-------- Listed records

Record fs_ok (b : bool) (fs : ProfilesState) : Prop := {
  fso_rows : zlen (fs_rows fs) ≤ PROFILE_VIEW_CAPACITY;
  fso_filter : text_ok (fs_filter fs);
  fso_selected : ranged b (fs_selected fs) (zlen (filtered_profiles to_lowercase fs));
  fso_scroll : 0 ≤ fs_scroll fs;
}.
Record ru_ok (b : bool) (ru : RulesState) : Prop := {
  ruo_rows : zlen (rs_rows ru) ≤ LOCAL_RULE_COUNT_MAX;
  ruo_filter : text_ok (rs_filter ru);
  ruo_selected : ranged b (rs_selected ru) (zlen (filtered_rules to_lowercase ru));
  ruo_scroll : 0 ≤ rs_scroll ru;
}.
Record lg_ok (b : bool) (l : LogsState) : Prop := {
  lgo_records : zlen (lg_records l) ≤ LOG_CAPACITY;
  lgo_bytes : lg_retained_bytes l = view_log_bytes (lg_records l);
  lgo_limit : lg_retained_bytes l ≤ LOG_RETENTION_MAX_BYTES;
  lgo_search : text_ok (lg_search l);
  lgo_scroll : ranged b (lg_scroll l) (zlen (filtered_log_indices to_lowercase l));
  lgo_follow : lg_follow l = true → lg_scroll l = 0;
  lgo_viewport : 0 ≤ lg_viewport_start l;
}.
Record cx_ok (b : bool) (count : Z) (cx : ConnectionsState) : Prop := {
  cxo_selected : ranged b (cx_selected cx) count;
  cxo_scroll : 0 ≤ cx_scroll cx;
}.
Record cp_ok (cp : CommandPaletteState) : Prop := {
  cpo_query : text_ok (cp_query cp);
  cpo_selected : ranged true (cp_selected cp) (zlen (filtered_palette_actions to_lowercase cp));
}.

Record ui_ok (b : bool) (s : AppState) : Prop := {
  ui_px : px_ok b (st_proxies s);
  ui_fs : fs_ok b (st_profiles s);
  ui_ru : ru_ok b (st_rules s);
  ui_lg : lg_ok b (st_logs s);
  ui_cx : cx_ok b (connection_record_count s) (st_connections s);
  ui_cp : cp_ok (st_command_palette s);
  ui_marks : marks_ok (st_pending s) (st_proxies s) (st_profiles s);
  ui_ids : ids_ok (ids s) (st_next_request_id s);
  ui_map : map_ok (st_interaction_map s);
}.
Abbreviation ui_inv := (ui_ok true).

Lemma ui_weaken b s : ui_inv s → ui_ok b s.
Proof.
  intros [[] [] [] [] [] [] ? ? ?].
  split; [split|split|split|split|split|done..]; try done; try (by apply ranged_weaken); by split.
Qed.

Lemma clamp_selections_ok s : ui_ok false s → ui_inv (clamp_selections to_lowercase s).
Proof.
  intros [[] [] [] [] [] ? ui_marks0 ? ?]. unfold clamp_selections. split; cbn; try done.
  - destruct pxo_cursor0, pxo_selected0. split; cbn; try done; apply clamp_ranged; try done; apply zlen_nonneg.
  - split; cbn; try done. apply clamp_ranged; [by destruct fso_selected0|apply zlen_nonneg].
  - split; cbn; try done. apply clamp_ranged; [by destruct ruo_selected0|apply zlen_nonneg].
  - destruct lgo_scroll0 as [Hs _]. unfold clamp_logs. split; cbn; try done.
    + destruct (lg_follow (st_logs s)); [apply ranged_zero|]. apply clamp_ranged; [done|apply zlen_nonneg].
    + by intros ->.
    + assert (0 ≤ filtered_log_count to_lowercase s) by apply zlen_nonneg.
      unfold saturating_sub, filtered_log_count in *. cbn in *. lia.
  - assert (0 ≤ connection_record_count s) as Hc.
    { unfold connection_record_count. destruct (st_status s); [apply zlen_nonneg|done]. }
    destruct cxo_selected0 as [Hs _]. unfold clamp_connections. split; cbn; [by apply clamp_ranged|].
    unfold clamp_index, saturating_sub, connection_record_count in *. cbn in *. lia.
  - by destruct ui_marks0.
Qed.

(** Transitions that leave what the invariant is about. *)
Record same_core (s s' : AppState) : Prop := {
  sc_proxies : st_proxies s' = st_proxies s;
  sc_profiles : st_profiles s' = st_profiles s;
  sc_rules : st_rules s' = st_rules s;
  sc_logs : st_logs s' = st_logs s;
  sc_connections : st_connections s' = st_connections s;
  sc_status : st_status s' = st_status s;
  sc_palette : st_command_palette s' = st_command_palette s;
  sc_pending : st_pending s' = st_pending s;
  sc_next : st_next_request_id s' = st_next_request_id s;
  sc_map : st_interaction_map s' = st_interaction_map s;
}.
Lemma ui_same b s s' : ui_ok b s → same_core s s' → ui_ok b s'.
Proof.
  intros [] [Hpx Hfs Hru Hlg Hcx Hst Hcp Hpe Hne Hma].
  split; unfold connection_record_count, ids in *; rewrite ?Hpx, ?Hfs, ?Hru, ?Hlg, ?Hcx, ?Hst, ?Hcp, ?Hpe, ?Hne, ?Hma; done.
Qed.
Record probe_queue_ok (q : ProbeQueueStatus) : Prop := {
  pqo_active : in_u64 (pqs_active_node_count q);
  pqo_depth : in_u64 (pqs_queue_depth q);
  pqo_flight : in_u64 (pqs_in_flight_count q);
  pqo_oldest : given in_u64 (pqs_oldest_due_age_ms q);
  pqo_pass : in_u64 (pqs_estimated_full_pass_duration_ms q);
  pqo_stale : in_u64 (pqs_stale_node_count q);
  pqo_checked : pqs_stale_node_count q ≤ pqs_active_node_count q ∧
                pqs_queue_depth q + pqs_in_flight_count q ≤ pqs_active_node_count q ∧
                (is_Some (pqs_oldest_due_age_ms q) ↔ 0 < pqs_queue_depth q);
}.
Lemma probe_queue_wire q : probe_queue_ok q → probe_queue_wire_of_json (probe_queue_to_json q) = Some q.
Proof. destruct q. intros []. unfold probe_queue_wire_of_json, probe_queue_to_json. cbn in *. wire. Qed.
Lemma probe_queue_check q : probe_queue_checked q = Some q ↔
  pqs_queue_depth q + pqs_in_flight_count q ≤ u64_max ∧
  pqs_stale_node_count q ≤ pqs_active_node_count q ∧ pqs_queue_depth q + pqs_in_flight_count q ≤ pqs_active_node_count q ∧
  (is_Some (pqs_oldest_due_age_ms q) ↔ 0 < pqs_queue_depth q).
Proof.
  unfold probe_queue_checked, checked_add. destruct (Z.leb_spec (pqs_queue_depth q + pqs_in_flight_count q) u64_max); cbn; [|naive_solver lia].
  destruct (Z.ltb_spec (pqs_active_node_count q) (pqs_stale_node_count q)); cbn; [naive_solver lia|].
  destruct (Z.ltb_spec (pqs_active_node_count q) (pqs_queue_depth q + pqs_in_flight_count q)); cbn; [naive_solver lia|].
  destruct (Z.ltb_spec 0 (pqs_queue_depth q)); repeat case_bool_decide; naive_solver lia.
Qed.

Definition restart_status_ok (r : CoreRestartStatus) : Prop := in_u64 (crs_attempts r) ∧ given in_u64 (crs_backoff_ms r).
Lemma restart_status_wire r : restart_status_ok r → restart_status_of_json (restart_status_to_json r) = Some r.
Proof. destruct r. intros (? & ?). unfold restart_status_of_json, restart_status_to_json. cbn in *. wire. Qed.
#[export] Hint Resolve connection_wire apply_snapshot_wire probe_queue_wire restart_status_wire : wire.
Definition core_status_ok (c : CoreStatus) : Prop :=
  given (λ pid, 0 ≤ pid ≤ 4294967295) (cs_pid c) ∧ given in_u64 (cs_instance_generation c) ∧ restart_status_ok (cs_restart c).
Lemma core_status_wire c : core_status_ok c → core_status_of_json (core_status_to_json c) = Some c.
Proof. destruct c. intros (? & ? & ?). unfold core_status_of_json, core_status_to_json. cbn in *. wire. Qed.
Lemma tun_status_wire t : tun_status_of_json (tun_status_to_json t) = Some t.
Proof. destruct t. unfold tun_status_of_json, tun_status_to_json. cbn in *. wire. Qed.

Definition selected_node_ok (n : SelectedNodeSummary) : Prop := node_record_id_parse (sns_id n) = Ok (sns_id n).
Lemma selected_node_wire n : selected_node_ok n → selected_node_of_json (selected_node_to_json n) = Some n.
Proof. destruct n. intros Hi. unfold selected_node_ok in Hi. unfold selected_node_of_json, selected_node_to_json. cbn in *. wire. by rewrite Hi. Qed.
Definition latency_sample_ok (s : LatencySample) : Prop :=
  node_record_id_parse (ls_node_id s) = Ok (ls_node_id s) ∧ given in_u64 (ls_delay_ms s) ∧ given in_u64 (ls_sampled_at s) ∧
  in_u64 (ls_probe_generation s).
Lemma latency_sample_wire s : latency_sample_ok s → latency_sample_of_json (latency_sample_to_json s) = Some s.
Proof. destruct s. intros (Hi & ? & ? & ?). unfold latency_sample_of_json, latency_sample_to_json. cbn in *. wire. by rewrite Hi. Qed.
Definition traffic_sample_ok (s : TrafficSample) : Prop :=
  in_u64 (ts_upload_bytes_per_second s) ∧ in_u64 (ts_download_bytes_per_second s) ∧ given in_u64 (ts_sampled_at s).
Lemma traffic_sample_wire s : traffic_sample_ok s → traffic_sample_of_json (traffic_sample_to_json s) = Some s.
Proof. destruct s. intros (? & ? & ?). unfold traffic_sample_of_json, traffic_sample_to_json. cbn in *. wire. Qed.
Lemma stream_health_wire h : stream_health_of_json (stream_health_to_json h) = Some h.
Proof. destruct h. unfold stream_health_of_json, stream_health_to_json. cbn in *. wire. Qed.
#[export] Hint Resolve core_status_wire tun_status_wire selected_node_wire latency_sample_wire traffic_sample_wire stream_health_wire : wire.

(** ** Health reasons *)

#[global] Instance health_reason_le_total : Total health_reason_le.
Proof. intros a b. unfold health_reason_le. lia. Qed.
#[global] Instance health_reason_le_trans : Transitive health_reason_le.
Proof. intros a b c. unfold health_reason_le. lia. Qed.
#[global] Instance health_reason_le_antisym : AntiSymm (=) health_reason_le.
Proof. intros a b. unfold health_reason_le. destruct a, b; cbn; intros; (done || lia). Qed.

Lemma index_injective a b : health_reason_index a = health_reason_index b → a = b.
Proof. by destruct a, b. Qed.

Lemma dedup_head {A} `{EqDecision A} (a : A) l : ∃ k, dedup (a :: l) = a :: k.
Proof.
  revert a. induction l as [|b l IH]; intros a; [by exists []|]. cbn. case_bool_decide as He; [subst; apply IH|by eexists].
Qed.
Lemma dedup_ascending l : Sorted health_reason_le l → ascending (dedup l) = true.
Proof.
  induction l as [|a l IH]; intros Hs; [done|]. apply Sorted_inv in Hs as [Hs Hh]. destruct l as [|b l]; [done|].
  specialize (IH Hs). cbn [dedup]. case_bool_decide as He; [done|]. destruct (dedup_head b l) as [k Hk].
  cbn [dedup] in IH, Hk. rewrite Hk in *. cbn [ascending]. apply andb_true_iff. split; [|exact IH].
  inversion Hh as [|? ? Hle]; subst. unfold health_reason_le in Hle.
  assert (health_reason_index a ≠ health_reason_index b) by (intros ?%index_injective; done). apply Z.ltb_lt. lia.
Qed.
Lemma ascending_length a l : ascending (a :: l) = true → zlen (a :: l) ≤ 5 - health_reason_index a.
Proof.
  revert a. induction l as [|b l IH]; intros a; [by destruct a|]. cbn [ascending]. intros [Hlt%Z.ltb_lt Ha]%andb_true_iff.
  specialize (IH b Ha). unfold zlen in *. cbn in *. lia.
Qed.
Lemma ascending_bound l : ascending l = true → zlen l ≤ 5.
Proof. destruct l as [|a l]; [done|]. intros Ha%ascending_length. destruct a; cbn in *; lia. Qed.
Lemma sorted_reasons_ascending l : ascending (sorted_reasons l) = true.
Proof. apply dedup_ascending, Sorted_merge_sort, _. Qed.

Lemma ascending_sorted l : ascending l = true → Sorted health_reason_le l ∧ dedup l = l.
Proof.
  induction l as [|a l IH]; [done|]. destruct l as [|b l]; [by repeat constructor|].
  cbn [ascending]. intros [Hlt%Z.ltb_lt Ha]%andb_true_iff. destruct (IH Ha) as [Hs Hd]. split.
  - constructor; [done|]. constructor. unfold health_reason_le. lia.
  - cbn [dedup] in *. rewrite bool_decide_eq_false_2 by (intros ->; lia). by rewrite Hd.
Qed.
(** Reasons that are in order stay as they are. *)
Lemma sorted_reasons_id l : ascending l = true → sorted_reasons l = l.
Proof.
  intros [Hs Hd]%ascending_sorted. unfold sorted_reasons. rewrite <-Hd at 2. f_equal.
  apply (StronglySorted_unique health_reason_le); [apply Sorted_StronglySorted, Sorted_merge_sort; apply _|by apply Sorted_StronglySorted; [apply _|]|].
  apply merge_sort_Permutation.
Qed.

#[global] Arguments sorted_reasons : simpl never.
Definition supervisor_status_shown (s : SupervisorStatus) : SupervisorStatus :=
  MkSupervisorStatus (sst_lifecycle s) (sst_started_at_unix_ms s) (sst_uptime_seconds s) (sorted_reasons (sst_health_reasons s)).
Definition supervisor_status_ok (s : SupervisorStatus) : Prop := in_u64 (sst_started_at_unix_ms s) ∧ in_u64 (sst_uptime_seconds s).
Lemma health_reasons_wire l :
  json_vec (json_enum all_health_reasons health_reason_name) (JArray ((λ r, JString (health_reason_name r)) <$> l)) = Some l.
Proof. apply json_vec_ok. apply Forall_true. by intros []. Qed.
#[export] Hint Resolve health_reasons_wire : wire.
Lemma supervisor_status_wire s :
  supervisor_status_ok s → supervisor_status_of_json (supervisor_status_to_json s) = Some (supervisor_status_shown s).
Proof.
  destruct s as [lifecycle started uptime reasons]. intros (? & ?). unfold supervisor_status_of_json, supervisor_status_to_json. cbn in *.
  wire. pose proof (sorted_reasons_ascending reasons) as Ha. destruct (Z.ltb_spec 5 (zlen (sorted_reasons reasons))) as [Hl|].
  - apply ascending_bound in Ha. lia.
  - by rewrite Ha.
Qed.
#[export] Hint Resolve supervisor_status_wire : wire.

----------------

## Goal of the exercise:
Your answer should be a single number: the count of lines in the entries that contain "induction".

## Result of the exercise:
4